[Items listed in a dataset]
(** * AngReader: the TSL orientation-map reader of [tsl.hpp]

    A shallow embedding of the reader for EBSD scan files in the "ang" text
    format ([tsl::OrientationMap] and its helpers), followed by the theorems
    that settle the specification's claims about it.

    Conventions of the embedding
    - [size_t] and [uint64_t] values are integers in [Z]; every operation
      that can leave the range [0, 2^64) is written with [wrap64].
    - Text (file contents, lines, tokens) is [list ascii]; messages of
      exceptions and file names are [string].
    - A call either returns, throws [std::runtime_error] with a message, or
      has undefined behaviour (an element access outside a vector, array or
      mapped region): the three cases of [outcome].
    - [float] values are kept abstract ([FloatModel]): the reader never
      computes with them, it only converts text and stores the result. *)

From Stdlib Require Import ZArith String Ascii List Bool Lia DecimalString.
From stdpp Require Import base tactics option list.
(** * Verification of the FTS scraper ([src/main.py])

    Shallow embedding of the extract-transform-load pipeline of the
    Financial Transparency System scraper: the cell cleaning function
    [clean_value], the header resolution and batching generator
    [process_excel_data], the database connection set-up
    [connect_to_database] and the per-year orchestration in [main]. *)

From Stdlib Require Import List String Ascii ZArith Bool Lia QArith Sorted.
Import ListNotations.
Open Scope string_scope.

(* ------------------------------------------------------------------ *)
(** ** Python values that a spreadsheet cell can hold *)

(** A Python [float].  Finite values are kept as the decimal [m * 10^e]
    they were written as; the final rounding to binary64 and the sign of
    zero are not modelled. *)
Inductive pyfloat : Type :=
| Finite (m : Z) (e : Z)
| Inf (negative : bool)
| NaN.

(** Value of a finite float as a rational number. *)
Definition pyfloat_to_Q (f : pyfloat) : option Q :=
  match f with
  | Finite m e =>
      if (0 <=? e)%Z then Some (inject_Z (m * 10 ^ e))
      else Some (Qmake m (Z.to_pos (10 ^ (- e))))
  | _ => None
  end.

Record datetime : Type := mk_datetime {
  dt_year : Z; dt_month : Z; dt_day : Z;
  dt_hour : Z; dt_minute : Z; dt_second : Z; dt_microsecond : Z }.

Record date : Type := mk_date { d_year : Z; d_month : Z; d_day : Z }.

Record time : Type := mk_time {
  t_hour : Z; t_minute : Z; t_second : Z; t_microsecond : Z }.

* * *

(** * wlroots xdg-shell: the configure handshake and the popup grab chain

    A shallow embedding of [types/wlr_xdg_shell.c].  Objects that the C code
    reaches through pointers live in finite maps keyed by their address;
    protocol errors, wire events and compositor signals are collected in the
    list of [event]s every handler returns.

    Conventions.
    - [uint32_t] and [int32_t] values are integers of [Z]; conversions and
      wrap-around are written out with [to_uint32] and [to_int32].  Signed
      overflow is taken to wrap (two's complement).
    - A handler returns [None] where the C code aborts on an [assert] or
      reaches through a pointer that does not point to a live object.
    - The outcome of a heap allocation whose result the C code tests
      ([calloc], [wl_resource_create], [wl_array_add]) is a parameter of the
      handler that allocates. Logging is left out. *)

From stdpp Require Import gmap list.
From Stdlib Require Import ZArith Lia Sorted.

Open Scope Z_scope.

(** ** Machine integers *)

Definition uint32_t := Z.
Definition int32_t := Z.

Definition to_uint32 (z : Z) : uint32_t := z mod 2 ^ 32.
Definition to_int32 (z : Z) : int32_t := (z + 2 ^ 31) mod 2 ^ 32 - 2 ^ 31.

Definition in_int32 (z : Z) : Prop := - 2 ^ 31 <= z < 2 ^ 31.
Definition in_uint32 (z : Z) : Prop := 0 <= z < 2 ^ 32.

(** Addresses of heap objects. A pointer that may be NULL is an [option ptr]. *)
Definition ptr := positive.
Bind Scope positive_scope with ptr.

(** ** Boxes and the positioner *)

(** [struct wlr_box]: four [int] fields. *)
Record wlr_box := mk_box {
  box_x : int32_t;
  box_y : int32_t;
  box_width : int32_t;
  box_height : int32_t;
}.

What you should do
From the data above, output only the lines between the line containing "Definition int32_t := Z." and the line containing "(** Addresses of", inclusive, exactly as written.

Problem solution
Definition int32_t := Z.

Definition to_uint32 (z : Z) : uint32_t := z mod 2 ^ 32.
Definition to_int32 (z : Z) : int32_t := (z + 2 ^ 31) mod 2 ^ 32 - 2 ^ 31.

Definition in_int32 (z : Z) : Prop := - 2 ^ 31 <= z < 2 ^ 31.
Definition in_uint32 (z : Z) : Prop := 0 <= z < 2 ^ 32.

(** Addresses of heap objects. A pointer that may be NULL is an [option ptr]. *)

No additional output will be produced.